LOS ANGELES — Los Angeles County agreed Tuesday to pay $5 million to the founder and CEO of a software company briefly accused of stealing data on county poll workers in a case he said was pushed by conspiracy theorists.

The Board of Supervisors voted without public discussion to approve the settlement of a lawsuit filed by Eugene Yu of Michigan-based Konnech Corp. about his arrest and prosecution in 2022, KNBC-TV reported.

Attorneys for the county had urged approval of the settlement in a letter to the board, the station said.

Konnech is a small company based in East Lansing, Michigan. In 2020, it won a five-year, $2.9 million contract with LA County for software to track election worker schedules, training, payroll and communications.

Yu was arrested in Michigan in October 2022 and computer hard drives were seized. The LA County District Attorney’s Office alleged that Konnech violated the contract’s requirement to maintain data in the United States and improperly used servers in China to store information on hundreds of county poll workers.

Yu and his company were charged with conspiracy to embezzle public funds and grand theft by embezzlement of public funds. The case was dismissed 37 days later.

Yu sued the county, claiming that District Attorney George Gascón targeted him based on accusations from conspiracy theorists and election deniers.

“Plaintiffs alleged that Mr. Yu’s arrest and seizure of Konnech’s property occurred without probable cause and violated Mr. Yu’s civil rights, causing harm to Konnech’s business and Mr. Yu’s reputation “, according to the letter from the province’s lawyers.

An after-hours email from The Associated Press to the Attorney General’s Office seeking comment was not immediately returned.

Yu’s attorney, Dean Z. Pamphilis, told KNBC-TV that “completely false allegations” and the resulting publicity “have cost Mr. Yu his life savings and Konnech more than 50% of his clients.”

“Mr. Yu is extremely pleased that his innocence has now been publicly confirmed, and he and Konnech look forward to beginning to recover from the significant losses they have suffered,” the lawyer said.

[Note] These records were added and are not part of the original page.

(** A check that suffices for [admissible]: a notifying signal is accepted
    when no signal on its condition variable has notified a thread yet. *)
Definition admissible_b u c o : bool :=
  let h := uf_heap u in
  match o with
  | CreateThread _ nt => all_events h (λ e, negb (res_eqb (created_tid e) nt))
  | InitThread t from =>
      negb (tid_eqb t tid_root) && head_test h c from (λ e, res_eqb (created_tid e) t)
  | JoinThread _ j => all_events h (λ e, negb (res_eqb (joined_thread h e) j))
  | DestroyLock _ l => never_used_b l (cf_lock_heads c) (cf_used_lock_ids c)
  | DestroyCond _ k | WaitBegin _ k _ => never_used_b k (cf_cond_heads c) (cf_used_cond_ids c)
  | SignalThread _ k _ =>
      never_used_b k (cf_cond_heads c) (cf_used_cond_ids c) &&
      all_events h (λ e, negb (N.eqb (ev_cid e) k && kind_eqb (ev_kind e) signal) ||
        bool_decide (notified h e = []))
  | BroadcastThreads _ k nts =>
      never_used_b k (cf_cond_heads c) (cf_used_cond_ids c) &&
      forallb (λ w, match h !! w with
        | Some e => negb (kind_eqb (ev_kind e) wait1) || bool_decide (ev_tid e ∈ nts)
        | None => false
        end) (cond_list c k)
  | LocalStep t _ => head_test h c t (λ e, negb (kind_eqb (ev_kind e) wait1))
  | _ => true
  end.

Lemma negb_kind e k : negb (kind_eqb (ev_kind e) k) = true → ev_kind e ≠ k.
Proof. intros Hb%negb_true_iff E. apply kind_eqb_eq in E. congruence. Qed.

Lemma admissible_b_spec u c o : admissible_b u c o = true → admissible u c o.
Proof.
  destruct o; simpl; try done; rewrite ?andb_true_iff.
  - intros Hf x ex _ Hex Hc. eapply all_events_spec in Hf; [|done]. simpl in Hf.
    by rewrite (proj2 (res_eqb_spec _ _) Hc) in Hf.
  - intros [Ht Hf]. split.
    + intros ->. by apply negb_true_iff in Ht.
    + intros tc Htc. destruct (head_test_spec _ _ _ _ _ Hf Htc) as (e & He & Hc).
      exists e. split; [done|]. by apply res_eqb_spec.
  - intros Hf x ex _ Hex Hj. eapply all_events_spec in Hf; [|done]. simpl in Hf.
    by rewrite (proj2 (res_eqb_spec _ _) Hj) in Hf.
  - apply never_used_b_spec.
  - apply never_used_b_spec.
  - apply never_used_b_spec.
  - intros [Hu Hf]. split; [by apply never_used_b_spec|].
    intros _ x ex te ne _ Hex Hk Hs Hn _ _. eapply all_events_spec in Hf; [|done]. simpl in Hf.
    rewrite (proj2 (N.eqb_eq _ _) Hk), (proj2 (kind_eqb_eq _ _) Hs) in Hf. simpl in Hf.
    by apply bool_decide_eq_true in Hf.
  - intros [Hu Hf]. split; [by apply never_used_b_spec|]. intros _ w Hw.
    rewrite forallb_forall in Hf. apply list_elem_of_In, Hf in Hw. case_match; [|done].
    eexists. split; [done|]. intros Hk. apply orb_true_iff in Hw as [Hw|Hw].
    + by apply negb_kind in Hw.
    + by apply bool_decide_eq_true in Hw.
  - intros Hf te Hte. destruct (head_test_spec _ _ _ _ _ Hf Hte) as (e & He & Hk).
    exists e. split; [done|]. by apply negb_kind.
Qed.

(** Performs the operations one after the other, each after its check. *)
Definition checked_perform (uc : unfolding * configuration) o : res (unfolding * configuration) :=
  _ ← cassert (admissible_b uc.1 uc.2 o);
  '(u', c', _) ← perform o uc.1 uc.2; Ok (u', c').

Definition checked_run (n : nat) (ops : list operation) : res (unfolding * configuration) :=
  r ← add_threads n (new_configuration_root 0);
  uc ← construct 1 r;
  for_each checked_perform uc ops.

Lemma checked_perform_step u c o u' c' :
  checked_perform (u, c) o = Ok (u', c') → sys_step (System u [c]) (System u' [c']).
Proof.
  unfold checked_perform. simpl. intros ([] & Ha & ([[u1 c1] p] & Hp & [= <- <-])%bind_ok)%bind_ok.
  apply (step_operation u [c] 0 c o u1 c1 p); [done| |done]. apply admissible_b_spec.
  unfold cassert in Ha. by case_match.
Qed.

Lemma checked_run_reachable n ops u c :
  0 < n → (N.of_nat n < 65536)%N → checked_run n ops = Ok (u, c) →
  reachable_system (System u [c]).
Proof.
  intros H0 Hn. unfold checked_run. intros (r & Hr & ([u0 c0] & Hc & Hops)%bind_ok)%bind_ok.
  exists (System u0 [c0]). split; [by econstructor|]. clear r Hr Hc. revert u0 c0 Hops.
  induction ops as [|o ops IH]; intros u0 c0 Hops; simpl in Hops.
  { injection Hops as -> ->. constructor. }
  apply bind_ok in Hops as ([u1 c1] & Hp & Hops). eapply rtc_l; [|by apply IH].
  by eapply checked_perform_step.
Qed.
End runs.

The lawsuit alleged that the prosecution of the company and Chinese-born Yu was based on debunked conspiracy theories that the company was secretly linked to the Chinese Communist Party and provided information as part of a Chinese campaign to manipulate votes.

At one point, Yu received threats and went into hiding, The New York Times reported.

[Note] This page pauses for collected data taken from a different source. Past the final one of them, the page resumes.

(* ===== verification/Machine.v ===== *)
(** * An abstract machine for threads, locks and condition variables

    The specification that the operations of a configuration implement. Its
    state has no events: a thread runs, waits, has been notified or has
    exited; a lock is free or held; a condition variable is live or
    destroyed. [machine_step] says for every operation when it is possible
    and what it does. [machine_of] computes the abstract state of a
    configuration. *)

From stdpp Require Import base tactics list gmap numbers relations.
From S2P Require Import Prelude StdMap ThreadId Event Comb CombEnum CombProofs Cone Alloc Causality.
From S2P Require Import AllocProofs HeapExt Order Walks Demo Independence Unfolding Configuration.
From S2P Require Import ColorProofs UnfoldingProofs DedupProofs Scenario Dependence Heads Booking.
From S2P Require Import ConfInv OpBase OpProofs OpCond Startup.

(** What a running thread did last, as far as a later operation asks. *)
Inductive recent :=
  | Created (new_tid : thread_id)
  | Acquired (l : lock_id_t)
  | Released
  | Other.

Inductive status :=
  | Running (r : recent)
  | Waiting (k : cond_id_t)
  | Notified (k : cond_id_t)
  | Exited.

(** A lock given up by a waiting thread cannot be destroyed; one that was
    only created cannot be returned to by a waiting thread. *)
Inductive lock_state :=
  | Fresh
  | Free
  | FreedByWait
  | Held (t : thread_id)
  | LockDestroyed.

Inductive cond_state := Live | CondDestroyed.

#[export] Instance recent_eq_dec : EqDecision recent.
Proof. solve_decision. Defined.
#[export] Instance status_eq_dec : EqDecision status.
Proof. solve_decision. Defined.
#[export] Instance lock_state_eq_dec : EqDecision lock_state.
Proof. solve_decision. Defined.
#[export] Instance cond_state_eq_dec : EqDecision cond_state.
Proof. solve_decision. Defined.

Record machine := Machine {
  mc_threads : gmap thread_id status;
  mc_locks : gmap lock_id_t lock_state;
  mc_conds : gmap cond_id_t cond_state;
}.

(** ** Steps *)

Section steps.
Context {PL : Payload}.
Implicit Types (m : machine) (t : thread_id).

Definition set_thread t (s : status) m : machine :=
  Machine (<[t := s]> (mc_threads m)) (mc_locks m) (mc_conds m).
Definition set_lock (l : lock_id_t) (s : lock_state) m : machine :=
  Machine (mc_threads m) (<[l := s]> (mc_locks m)) (mc_conds m).
Definition set_cond (k : cond_id_t) (s : cond_state) m : machine :=
  Machine (mc_threads m) (mc_locks m) (<[k := s]> (mc_conds m)).

Definition is_running m t : option recent :=
  match mc_threads m !! t with Some (Running r) => Some r | _ => None end.

Definition is_free (s : option lock_state) : Prop :=
  match s with Some (Fresh | Free | FreedByWait) | None => True | _ => False end.
#[export] Instance is_free_dec s : Decision (is_free s).
Proof. destruct s as [[]|]; simpl; apply _. Defined.

Definition usable m (k : cond_id_t) : Prop := k ≠ 0%N ∧ mc_conds m !! k ≠ Some CondDestroyed.
#[export] Instance usable_dec m k : Decision (usable m k).
Proof. unfold usable. apply _. Defined.

(** The threads that wait on a condition variable. *)
Definition waiters m (k : cond_id_t) : gset thread_id :=
  dom (filter (λ ts, ts.2 = Waiting k) (mc_threads m)).

Definition wake (k : cond_id_t) (nts : list thread_id) m : machine :=
  Machine (map_imap (λ t s, Some (if decide (t ∈ nts) then Notified k else s)) (mc_threads m))
    (mc_locks m) (mc_conds m).

Definition machine_step (o : operation) m : option machine :=
  match o with
  | CreateThread t nt =>
      _ ← is_running m t;
      guard (nt ≠ tid_root ∧ mc_threads m !! nt = None);;
      Some (set_thread t (Running (Created nt)) m)
  | InitThread t from =>
      r ← is_running m from;
      guard (r = Created t ∧ mc_threads m !! t = None);;
      Some (set_thread t (Running Other) m)
  | JoinThread t j =>
      _ ← is_running m t;
      guard (mc_threads m !! j = Some Exited);;
      Some (set_thread t (Running Other) m)
  | ExitThread t atomic =>
      r ← is_running m t;
      guard (atomic = true → r = Released);;
      Some (set_thread t Exited m)
  | CreateLock t l =>
      _ ← is_running m t;
      guard (l ≠ 0%N ∧ mc_locks m !! l = None);;
      Some (set_lock l Fresh (set_thread t (Running Other) m))
  | DestroyLock t l =>
      _ ← is_running m t;
      guard (l ≠ 0%N ∧ mc_locks m !! l ∈ [None; Some Fresh; Some Free]);;
      Some (set_lock l LockDestroyed (set_thread t (Running Other) m))
  | AcquireLock t l =>
      _ ← is_running m t;
      guard (l ≠ 0%N ∧ is_free (mc_locks m !! l));;
      Some (set_lock l (Held t) (set_thread t (Running (Acquired l)) m))
  | ReleaseLock t l atomic =>
      r ← is_running m t;
      guard (mc_locks m !! l = Some (Held t) ∧ (atomic = true → r = Acquired l));;
      Some (set_lock l Free (set_thread t (Running Released) m))
  | CreateCond t k =>
      _ ← is_running m t;
      guard (k ≠ 0%N ∧ mc_conds m !! k = None);;
      Some (set_cond k Live (set_thread t (Running Other) m))
  | DestroyCond t k =>
      _ ← is_running m t;
      guard (usable m k ∧ waiters m k = ∅);;
      Some (set_cond k CondDestroyed (set_thread t (Running Other) m))
  | WaitBegin t k l =>
      _ ← is_running m t;
      guard (usable m k ∧ mc_locks m !! l = Some (Held t));;
      Some (set_cond k Live (set_lock l FreedByWait (set_thread t (Waiting k) m)))
  | WaitEnd t k l =>
      guard (mc_threads m !! t = Some (Notified k) ∧ mc_conds m !! k = Some Live ∧
        mc_locks m !! l ∈ [Some Free; Some FreedByWait]);;
      Some (set_lock l (Held t) (set_thread t (Running Other) m))
  | SignalThread t k nt =>
      _ ← is_running m t;
      guard (usable m k ∧
        (nt = tid_root ∧ waiters m k = ∅ ∨ nt ≠ tid_root ∧ nt ∈ waiters m k));;
      Some (set_cond k Live (set_thread t (Running Other)
        (if decide (nt = tid_root) then m else wake k [nt] m)))
  | BroadcastThreads t k nts =>
      _ ← is_running m t;
      guard (usable m k ∧ waiters m k = list_to_set nts);;
      Some (set_cond k Live (set_thread t (Running Other) (wake k nts m)))
  | LocalStep t _ =>
      _ ← is_running m t;
      Some (set_thread t (Running Other) m)
  end.
End steps.

(** ** The abstract state of a configuration *)

Section abstraction.
Context {PL : Payload}.
Implicit Types (h : heap) (e : event) (c : configuration).

Definition recent_of e : recent :=
  match ev_data e with
  | ThreadCreate _ nt => Created nt
  | LockAcquire _ _ l _ => Acquired l
  | LockRelease _ _ _ _ => Released
  | _ => Other
  end.

Definition status_of c (p : eid) e : status :=
  match ev_kind e with
  | thread_exit => Exited
  | wait1 => if decide (p ∈ cond_list c (ev_cid e)) then Waiting (ev_cid e) else Notified (ev_cid e)
  | _ => Running (recent_of e)
  end.

Definition lock_state_of e : lock_state :=
  match ev_kind e with
  | lock_create => Fresh
  | lock_release => Free
  | wait1 => FreedByWait
  | _ => Held (ev_tid e)
  end.

(** A [std::map] as a finite map. *)
Definition to_gmap {K V} `{Countable K, StdLess K} (m : smap K V) : gmap K V :=
  list_to_map (omap (λ k, pair k <$> smap_find k m) (smap_keys m)).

After his arrest, which came about a month before the November 2022 general election, the LA Attorney General’s Office said the charges only involved poll watchers, not voting machines or vote counts, and did not change election results.

However, the office told NPR after Yu’s arrest that the investigation began after a tip from Gregg Phillips, an election denier with ties to the controversial group True the Vote.

In legal documents for the lawsuit, Yu noted that Los Angeles County continues to use Konnech’s services and is in fact its largest customer.

On its website, Konnech said it currently has 32 customers in North America.